Marcy B. Bolster, MD, associate professor of medicine, Harvard Medical School, in the Division of Rheumatology, Allergy and Immunology at Massachusetts General Hospital, Boston, says the recommendations “will help ensure that drug holidays are considered in all patients treated with bisphosphonates and that there are more specific reasons, or risk factors, to inform the decision to continue oral therapy for longer than five years and IV bisphosphonate therapy for longer than three years.
“It is clear from the recommendations that decisions for duration of therapy should be individualized and should include informed decision making shared between the healthcare provider and the patient,” she says.
Efficacy Data
Evidence supporting bisphosphonate therapy beyond five years is from two randomized, double-blind discontinuation trials: the FLEX study with oral alendronate and the HORIZON extension study with IV zoledronic acid. A five-year follow-up of patients in the FLEX study showed that those who continued oral alendronate therapy after four to five years of therapy had significantly less bone loss at all skeletal sites and fewer clinical vertebral fractures than those who had switched to placebo. In the HORIZON study extension, postmenopausal women who had already received three annual IV infusions of zoledronic acid and then continued therapy for another three years had fewer morphometric spine fractures than those who switched to placebo therapy.

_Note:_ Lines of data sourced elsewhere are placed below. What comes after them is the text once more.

Fixpoint select_entries (index : nat) (seen : list pystr) (files : list pyval) : list pystr * list file_entry :=
  match files with
  | [] => ([], [])
  | v :: rest =>
    match v with
    | PyDict d =>
      match pget (u "path") d, pget (u "sha256") d with
      | PyStr path, PyStr sha256 =>
        if path ∈s seen then
          let '(ps, es) := select_entries (S index) seen rest in (numbered "清单 files" index " 项 path 重复" :: ps, es)
        else let '(ps, es) := select_entries (S index) (path :: seen) rest in (ps, mkEntry path sha256 (pget (u "size") d) :: es)
      | _, _ => let '(ps, es) := select_entries (S index) seen rest in (numbered "清单 files" index " 项缺少有效 path 或 sha256" :: ps, es)
      end
    | _ => let '(ps, es) := select_entries (S index) seen rest in (numbered "清单 files" index " 项结构无效（必须是对象）" :: ps, es)
    end
  end.
Definition manifest_entries (manifest : dict) : list pystr * list file_entry :=
  let '(p, files) := match pget (u "files") manifest with
                     | PyNone => ([], [])
                     | PyList l => if (_MAX_MANIFEST_FILE_ENTRIES <? N.of_nat (length l))%N then ([u "清单 files 条目数量超过安全上限"], []) else ([], l)
                     | _ => ([u "清单 files 结构无效（必须是数组）"], [])
                     end in
  let '(ps, es) := select_entries 1 [] files in
  (p ++ (match files with [] => [u "清单 files 为空"] | _ => [] end) ++ ps, es).

Definition control_json_limit (rel : pystr) : option N :=
  if rel =s u "ticket/metadata.json" then Some _MAX_METADATA_JSON_BYTES
  else if rel =s u "artifacts.json" then Some _MAX_ARTIFACT_INDEX_JSON_BYTES
  else if rel =s u "contracts.json" then Some _MAX_CONTRACTS_JSON_BYTES else None.
Definition over (size : N) (limit : option N) : bool := match limit with Some m => (m <? size)%N | None => false end.
Definition chain_limit (rel : pystr) : option N := if rel =s EVENTS_REL then Some _MAX_EVENT_CHAIN_TOTAL_BYTES else None.
Definition file_limit (rel : pystr) : N :=
  let l := _MAX_PACKAGE_FILE_BYTES in
  let l := match chain_limit rel with Some m => N.min l m | None => l end in
  match control_json_limit rel with Some m => N.min l m | None => l end.
Definition size_problem (rel : pystr) : pystr :=
  if rel =s EVENTS_REL then u "事件链超过总输入字节数上限"
  else match control_json_limit rel with Some _ => u "清单登记的控制JSON超过输入字节上限" | None => u "清单登记的文件超过单文件安全上限" end.

(** One listed file: its problems, the budget left, and whether that is spent. *)
Definition check_entry (pack : node) (e : file_entry) (budget : _HashReadBudget) : result (list pystr * _HashReadBudget * bool) :=
  let rel := fe_path e in
  match _package_member_path pack rel with
  | None => Ok ([u "清单文件项包内路径无效（必须是规范相对普通文件路径）"], budget, false)
  | Some (Some (NFile size content as target)) =>
    if (_MAX_PACKAGE_FILE_BYTES <? size)%N then Ok ([u "清单登记的文件超过单文件安全上限"], budget, false)
    else if over size (chain_limit rel) then Ok ([u "事件链超过总输入字节数上限"], budget, false)
    else if over size (control_json_limit rel) then Ok ([u "清单登记的控制JSON超过输入字节上限"], budget, false)
    else
      let '(r, budget') := sha256_file target (Some (file_limit rel)) (Some budget) in
      let budget := default budget budget' in
      match r with
      | Err FileSizeLimitExceeded => Ok ([size_problem rel], budget, false)
      | Err HashReadBudgetExceeded => Ok ([u "证据包累计摘要读取超过安全上限"], budget, true)
      | Err e => Err e
      | Ok actual =>
        Ok ((if actual =s fe_sha256 e then []
             else [u "文件内容与清单不符（疑似篡改）：" ++ rel ++ u " 清单=" ++ take 12 (fe_sha256 e) ++ u " 实际=" ++ take 12 actual])
            ++ match as_int (fe_size e) with
               | Some z => if (z =? Z.of_N size)%Z then [] else [u "文件大小与清单不符：" ++ rel]
               | None => []
               end, budget, false)
      end
  | Some _ => Ok ([u "清单登记的文件缺失：" ++ rel], budget, false)
  end.
Fixpoint check_entries (pack : node) (es : list file_entry) (budget : _HashReadBudget) : result (list pystr * _HashReadBudget * bool) :=
  match es with
  | [] => Ok ([], budget, false)
  | e :: rest =>
    r ← check_entry pack e budget;
    match r with
    | (ps, budget, true) => Ok (ps, budget, true)
    | (ps, budget, false) => r ← check_entries pack rest budget; let '(qs, budget, exceeded) := r in Ok (ps ++ qs, budget, exceeded)
    end
  end.

(** ** Files that are not listed *)
Definition exempt (listed : list pystr) (path : list pystr) : bool :=
  (default [] (last path) =s MANIFEST_NAME) || (join (u "/") path ∈s listed) || (join (u "/") path ∈s [SIGNATURE_NAME; ANCHORS_NAME]).
Definition entry_problems (listed : list pystr) (found : list pystr * entry_kind) : list pystr :=
  match found.2 with
  | KLink | KSpecial => [u "证据包包含不允许的链接或特殊文件：" ++ join (u "/") found.1]
  | KFile => if exempt listed found.1 then [] else [u "存在未登记的额外文件（清单未覆盖）：" ++ join (u "/") found.1]
  end.
Definition unlisted_problems (pack : node) (listed : list pystr) : list pystr :=
  let '(found, stop) := _walk_package_entries pack in
  concat (entry_problems listed <$> found)
  ++ match stop with
     | inl _ => []
     | inr PackageEntryLimitExceeded => [u "证据包目录条目数量超过安全上限"]
     | inr _ => [u "证据包目录无法完整枚举"]
     end.

(** ** What reading raises *)
(** [OSError], [ValueError] and its subclasses; with [TypeError] where the code
    converts the values read. *)
Definition caught (e : exn) : bool := match e with OSError | ValueError _ | JSONDecodeError _ _ => true | _ => false end.
Definition caught_value (e : exn) : bool := caught e || match e with TypeError _ => true | _ => false end.
Definition caught_receipt (e : exn) : bool := caught_value e || match e with OverflowError _ => true | _ => false end.

(** [except ...: problems.append(message)] *)
Definition handle {A B} (c : exn → bool) (r : result A) (bad : exn → B) (good : A → B) : result B :=
  match r with Ok a => Ok (good a) | Err e => if c e then Ok (bad e) else Err e end.

Definition member (pack : node) (rel : string) : option (option node) := _package_member_path pack (u rel).
Definition file_node (found : option node) : option node := match found with Some (NFile _ _ as n) => Some n | _ => None end.
(** A member that is a file. *)
Definition member_file (pack : node) (rel : pystr) : option node :=
  match _package_member_path pack rel with Some found => file_node found | None => None end.

Section pack.
Context `{FloatRepr} `{PyRepr}.
(** The text of an exception, and the characters a text reader delivers of bytes
    that are not UTF-8 before it gives up. *)
Context (exn_text : exn → pystr) (decoded_prefix : list N → pystr).

Definition entry_value (e : file_entry) : pyval := PyDict [(u "path", PyStr (fe_path e)); (u "sha256", PyStr (fe_sha256 e))].
Definition pack_digest (entries : list file_entry) : result pystr := sha256_text (PyList (entry_value <$> sort_by fe_path entries)).

Definition digest_problems (manifest : dict) (entries : list file_entry) : result (list pystr) :=
  let declared := pget (u "pack_digest") manifest in
  if py_truth declared then
    recomputed ← pack_digest entries;
    Ok (if is_lit declared recomputed then []
        else [u "包摘要不符（清单被改动过）：声明=" ++ take 12 (py_str declared) ++ u " 重算=" ++ take 12 recomputed])
  else Ok [u "清单缺少 pack_digest"].

(** ** The signature and the anchors *)
Definition seal_problems (pack manifest_file : node) (manifest : dict) (public_key : option pystr) (require_signature : bool)
  : result (list pystr) :=
  let anchors := member_file pack ANCHORS_NAME in
  match member_file pack SIGNATURE_NAME with
  | Some signature => _signature_problems manifest signature manifest_file anchors public_key
  | None =>
    let p := if require_signature then [u "缺少签名文件 signature.json（--require-signature 要求签名）"] else [] in
    match anchors with
    | None => Ok p
    | Some n =>
      q ← handle caught (load_json_value n _MAX_ANCHORS_JSON_BYTES)
            (λ e, [u "anchors.json 不可解析：" ++ exn_class n e])
            (λ v, validate_anchor_bundle v (pget (u "pack_digest") manifest));
      Ok (p ++ q)
    end
  end.

(** ** The ticket *)
Definition nonempty_str (v : pyval) : option pystr := match v with PyStr (c :: s) => Some (c :: s) | _ => None end.
Definition manifest_ticket (manifest : dict) : list pystr * option pystr :=
  match pget (u "ticket") manifest with
  | PyDict d => match nonempty_str (pget (u "ticket_id") d) with
                | Some id => ([], Some id)
                | None => ([u "清单 ticket.ticket_id 无效"], None)
                end
  | _ => ([u "清单 ticket 结构无效（必须是对象）"], None)
  end.

Definition no_expectations : expectations := mkExpect None None None None None None None None.
Definition event_mirrors (metadata : dict) : dict :=
  (λ p, (p.1, _metadata_event_mirror_records (PyDict metadata) p.1)) <$> _METADATA_EVENT_MIRROR_FIELDS.
Definition metadata_expectations (metadata : dict) (hash : pyval) : expectations :=
  mkExpect (nonempty_str (pget (u "ticket_id") metadata)) (Some (PyDict (event_mirrors metadata)))
    (Some (_metadata_agent_spawn_records (PyDict metadata))) (Some hash) None None None (Some (PyDict metadata)).
(** The problems, and what the event chain must agree with. *)
Definition read_metadata (pack : node) : result (list pystr * expectations) :=
  match member pack "ticket/metadata.json" with
  | None => Ok ([u "工单 metadata 包内路径无效（必须是普通文件）"], no_expectations)
  | Some found =>
    match file_node found with
    | None => Ok ([u "缺少工单 metadata：ticket/metadata.json"], no_expectations)
    | Some n =>
      match _load_json n _MAX_METADATA_JSON_BYTES with
      | Err e => if caught e then Ok ([u "工单 metadata 不可解析"], no_expectations) else Err e
      | Ok metadata =>
        ph ← handle caught_value (_metadata_content_hash metadata)
               (λ _, ([u "工单 metadata 无法计算 metadata_hash_after 摘要"], PyNone)) (λ h, ([], PyStr h));
        let ex := metadata_expectations metadata ph.2 in
        Ok (ph.1 ++ (match ex_ticket_id ex with Some _ => [] | None => [u "工单 metadata.ticket_id 无效"] end), ex)
      end
    end
  end.

(** ** The contract snapshot *)
Definition with_contracts (ex : expectations) (machine model receipt : option pyval) : expectations :=
  mkExpect (ex_ticket_id ex) (ex_event_mirrors ex) (ex_agent_spawns ex) (ex_metadata_hash ex) machine model receipt (ex_metadata ex).
(** [snapshot.get(key)] when it is not [None], normalised. *)
Definition normalized {A} (raw : pyval) (normalize : pyval → result A) (value : A → pyval) (message : string)
  : result (list pystr * option pyval) :=
  match raw with
  | PyNone => Ok ([], None)
  | _ => handle caught_value (normalize raw) (λ _, ([u message], None)) (λ a, ([], Some (value a)))
  end.
Definition read_contracts (pack : node) (ex : expectations) : result (list pystr * expectations) :=
  match member pack "contracts.json" with
  | None => Ok ([u "contracts.json 包内路径无效（必须是普通文件）"], ex)
  | Some found =>
    match file_node found with
    | None => Ok ([], ex)
    | Some n =>
      match _load_contract_snapshot n _MAX_CONTRACTS_JSON_BYTES with
      | Err e => if caught e then Ok ([u "contracts.json 不可解析或超过安全上限"], ex) else Err e
      | Ok snapshot =>
        m ← normalized (pget (u "state_machine") snapshot) _normalize_ticket_state_machine machine_value "contracts.json state_machine 结构无效";
        x ← normalized (pget (u "execution_model") snapshot) (λ v, _normalize_execution_model v true) model_value
              "contracts.json execution_model 结构无效";
        Ok (m.1 ++ x.1, with_contracts ex m.2 x.2 (dget (u "completion_receipt") snapshot))
      end
    end
  end.
(** The record that signing makes passes every check of the verifier. *)
Lemma own_signature_accepted :
  pget (u "pack_digest") manifest = PyStr digest → read_bounded_bytes manifest_file _MAX_MANIFEST_JSON_BYTES = Ok manifest_bytes →
  covers anchors covered → ed25519_verify public (signature_message manifest_bytes covered) signature = true →
  _signature_problems manifest (NFile (N.of_nat (length bytes)) (inl bytes)) manifest_file anchors (Some public_hex) = Ok [].
Proof.
  intros Hd Hm Hc Hv. pose proof (hex64_hex _ Lpub : hex64 public_hex = true) as Hkey. pose proof (fromhex_hex _ Hpub : fromhex public_hex = Some public) as Hhex.
  unfold _signature_problems. rewrite Hkey, file_reads. cbn [negb]. rewrite record_fields, bool_decide_eq_true_2 by done. cbn [negb]. cbv zeta.
  destruct record_get as (G1 & G2 & G3 & G4 & G5 & G6 & G7 & G8 & G9).
  rewrite G1, G2, G3, G4, G5, G6, G7, G8, G9, Hm, Hd. clear G1 G2 G3 G4 G5 G6 G7 G8 G9.
  assert (Hcov : signed_anchors (PyBool (match covered with Some _ => true | None => false end)) anchors = ([], inl covered)).
  { unfold covers in Hc. destruct anchors as [n|], covered as [bs|]; try done. cbn. by rewrite Hc. }
  rewrite Hcov, Hkey. unfold bytes_fromhex. rewrite Hhex. cbn [mbind result_bind negb].
  rewrite (hex_bytes_hex _ 64 Hsig Lsig) by done.
  assert (Hquiet : ∀ b m, b = false → when b m = []) by (intros ? ? ->; done).
  assert (Ht : (1 <=? length now) && (length now <=? 64) = true) by (destruct Hnow as [_ Hl]; apply andb_true_iff; rewrite !Nat.leb_le; lia).
  rewrite !Hquiet; cbn [app py_eq as_int is_lit str_test]; rewrite ?bool_decide_eq_true_2, ?Hv, ?Ht by done; try done.
Qed.
End accepted.

(** ** What signing a pack does *)
Lemma and_then_ok {A B} (m : signing A) (f : A → signing B) b : and_then m f = Ok (inr b) ↔ ∃ a, m = Ok (inr a) ∧ f a = Ok (inr b).
Proof.
  split; [|by intros (a & -> & Hf)]. destruct m as [[message|a]|e]; cbn [and_then]; [discriminate| |discriminate]. intros Hf. by exists a.
Qed.
Lemma pass_ok {A} (r : result A) a : pass r = Ok (inr a) → r = Ok a.
Proof. unfold pass. destruct r; intros E; [|discriminate]. apply Ok_inj in E. by injection E as ->. Qed.
Lemma fail_if_ok bad message x : fail_if bad message = Ok (inr x) → bad = false.
Proof. unfold fail_if, _fail. by destruct bad. Qed.

Section signed.
Context `{FloatRepr} (follow : pystr → option node) (writable : bool) (now : pystr) (pack : node) (key : key_file).
Record signed_manifest (n : node) (bytes : list N) (manifest : dict) (digest : pystr) : Prop := mkSignedManifest {
  sm_file : top_file follow pack MANIFEST_NAME = Ok (Some n); sm_bytes : read_bytes n = inl bytes; sm_text : parse_manifest bytes = Ok (PyDict manifest);
  sm_size : (N.of_nat (length bytes) ≤ _MAX_MANIFEST_BYTES)%N; sm_digest : pget (u "pack_digest") manifest = PyStr digest; sm_hex : hex64 digest = true
}.
Lemma read_manifest_ok bytes digest : read_manifest follow pack = Ok (inr (bytes, digest)) → ∃ n manifest, signed_manifest n bytes manifest digest.
Proof.
  unfold read_manifest. rewrite and_then_ok. intros (found & Hf%pass_ok & Hr). destruct found as [n|]; [|discriminate].
  destruct (read_bytes n) as [bs|] eqn:Eb; [|discriminate]. destruct (parse_manifest bs) as [v|e] eqn:Ep; [|destruct (caught e); discriminate].
  apply and_then_ok in Hr as (x & Hs%fail_if_ok & Hr). destruct v as [| | | | | | |manifest|]; try discriminate.
  destruct (pget (u "pack_digest") manifest) as [| | | |d| | | |] eqn:Ed; try discriminate. apply and_then_ok in Hr as (y & Hx%fail_if_ok & Hr).
  apply Ok_inj in Hr. injection Hr as -> ->. exists n, manifest. apply N.ltb_ge in Hs. apply negb_false_iff in Hx. exact (mkSignedManifest _ _ _ _ Hf Eb Ep Hs Ed Hx).
Qed.
Record signed_anchors_file (covered : option (list N)) : Prop := mkSignedAnchors {
  sa_file : match covered with
            | Some bs => ∃ n, top_file follow pack ANCHORS_NAME = Ok (Some n) ∧ read_bytes n = inl bs ∧ (N.of_nat (length bs) ≤ _MAX_ANCHORS_BYTES)%N
            | None => top_file follow pack ANCHORS_NAME = Ok None
            end
}.
Lemma read_anchors_ok covered : read_anchors follow pack = Ok (inr covered) → signed_anchors_file covered.
Proof.
  unfold read_anchors. rewrite and_then_ok. intros (found & Hf%pass_ok & Hr). destruct found as [n|].
  - destruct (read_bytes n) as [bs|] eqn:Eb; [|discriminate]. apply and_then_ok in Hr as (x & Hs%fail_if_ok & Hr). apply Ok_inj in Hr. injection Hr as <-.
    apply N.ltb_ge in Hs. split. by exists n.
  - apply Ok_inj in Hr. injection Hr as <-. by split.
Qed.

(** The record of a pack that was signed, and the pack with it. *)
Record signed_pack (record : dict) (pack' : node) (n : node) (manifest_bytes : list N) (manifest : dict) (digest : pystr) (covered : option (list N))
  (public signature bytes : list N) : Prop := mkSignedPack {
  sp_manifest : signed_manifest n manifest_bytes manifest digest; sp_anchors : signed_anchors_file covered;
  sp_public : bytes_ok public ∧ length public = 32; sp_signature : bytes_ok signature ∧ length signature = 64;
  sp_verifies : ed25519_verify public (signature_message manifest_bytes covered) signature = true;
  sp_record : record = signature_record (hex_of_bytes public) (hex_of_bytes signature) (take 16 (sha256_hex public)) digest
                         (match covered with Some _ => true | None => false end) now;
  sp_bytes : json_file record = Ok bytes; sp_pack : put_file writable SIGNATURE_NAME bytes pack = Ok pack'
}.
Lemma compressed_bytes p : bytes_ok (_ed_compress p) ∧ length (_ed_compress p) = 32.
Proof. destruct p as [[[x y] z] t]. unfold _ed_compress. split; [apply to_bytes_range|apply to_bytes_length]. Qed.
Lemma public_key_bytes seed public : ed25519_public_key seed = Ok public → bytes_ok public ∧ length public = 32.
Proof. unfold ed25519_public_key. intros (ap & _ & E)%bind_ok. apply Ok_inj in E as <-. apply compressed_bytes. Qed.
Lemma signature_bytes seed message signature : ed25519_sign seed message = Ok signature → bytes_ok signature ∧ length signature = 64.
Proof.
  unfold ed25519_sign. intros ([a prefix] & _ & E)%bind_ok. apply Ok_inj in E as <-.
  match goal with |- context [_ed_compress ?p ++ to_bytes_le 32 ?s] => destruct (compressed_bytes p) as [H1 H2]; pose proof (to_bytes_range 32 s); pose proof (to_bytes_length 32 s) end.
  split; [by apply Forall_app|rewrite length_app; lia].
Qed.
Lemma sign_pack_ok record pack' : sign_pack follow writable now pack key = Ok (inr (record, pack')) →
  ∃ n manifest_bytes manifest digest covered public signature bytes, signed_pack record pack' n manifest_bytes manifest digest covered public signature bytes.
Proof.
  unfold sign_pack. rewrite and_then_ok. intros ([mb digest] & Hm & Hr). apply read_manifest_ok in Hm as (n & manifest & Hm).
  apply and_then_ok in Hr as (covered & Ha%read_anchors_ok & Hr). cbn [fst snd] in Hr. cbv zeta in Hr.
  apply and_then_ok in Hr as (seed & _ & Hr). apply and_then_ok in Hr as (public & Hp%pass_ok & Hr).
  apply and_then_ok in Hr as (signature & Hs%pass_ok & Hr). apply and_then_ok in Hr as (x & Hv%fail_if_ok & Hr). apply negb_false_iff in Hv.
  apply and_then_ok in Hr as (fp & Hf%pass_ok & Hr). apply and_then_ok in Hr as (bytes & Hb%pass_ok & Hr). apply and_then_ok in Hr as (pk & Hk%pass_ok & Hr).
  pose proof (public_key_bytes _ _ Hp) as [P1 P2]. unfold key_fingerprint, bytes_fromhex in Hf. rewrite (fromhex_hex _ P1) in Hf. apply Ok_inj in Hf as <-.
  apply Ok_inj in Hr. injection Hr as <- <-. exists n, mb, manifest, digest, covered, public, signature, bytes.
  split; try done. exact (signature_bytes _ _ _ Hs).
Qed.
End signed.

Treatment efficacy—larger increases in bone mineral density and lower rates of fracture—is dependent on patient adherence to therapy, the task force said. Less than 50% of patients who start oral therapy continue for more than one year due to cost, co-morbidities, side effects, concern about side effects, inconvenience, use of multiple medicines and poor understanding of the benefits. About 30% of patients who receive an initial IV infusion return for the second infusion a year later.
Assessing Risk & Benefit
The report includes a discussion of the potential risks of bisphosphonate therapies. One of the potential harms of prolonged bisphosphonate therapy has been the risk for atypical femoral fractures. For the first three to five years of bisphosphonate therapy, the risk–benefit ratio clearly favors treatment for those at significant risk of osteoporotic fracture, with an estimate of averting 162 fractures of the spine, hip or forearm per one atypical femoral fracture caused, Drs. Adler and El-Hajj Fuleihan say. “In the five- to 10-year period, there is sustained vertebral fracture risk reduction for those who remain at higher fracture risk, but a similar estimate for the risk–benefit ratio is difficult to define due to insufficient data. It is probably lower due to the evidence that atypical femoral fractures increase with duration of bisphosphonate use,” they say. Even so, atypical femoral fractures are uncommon and occur in less than 0.2% of patients on eight to 10 years of bisphosphonate therapy.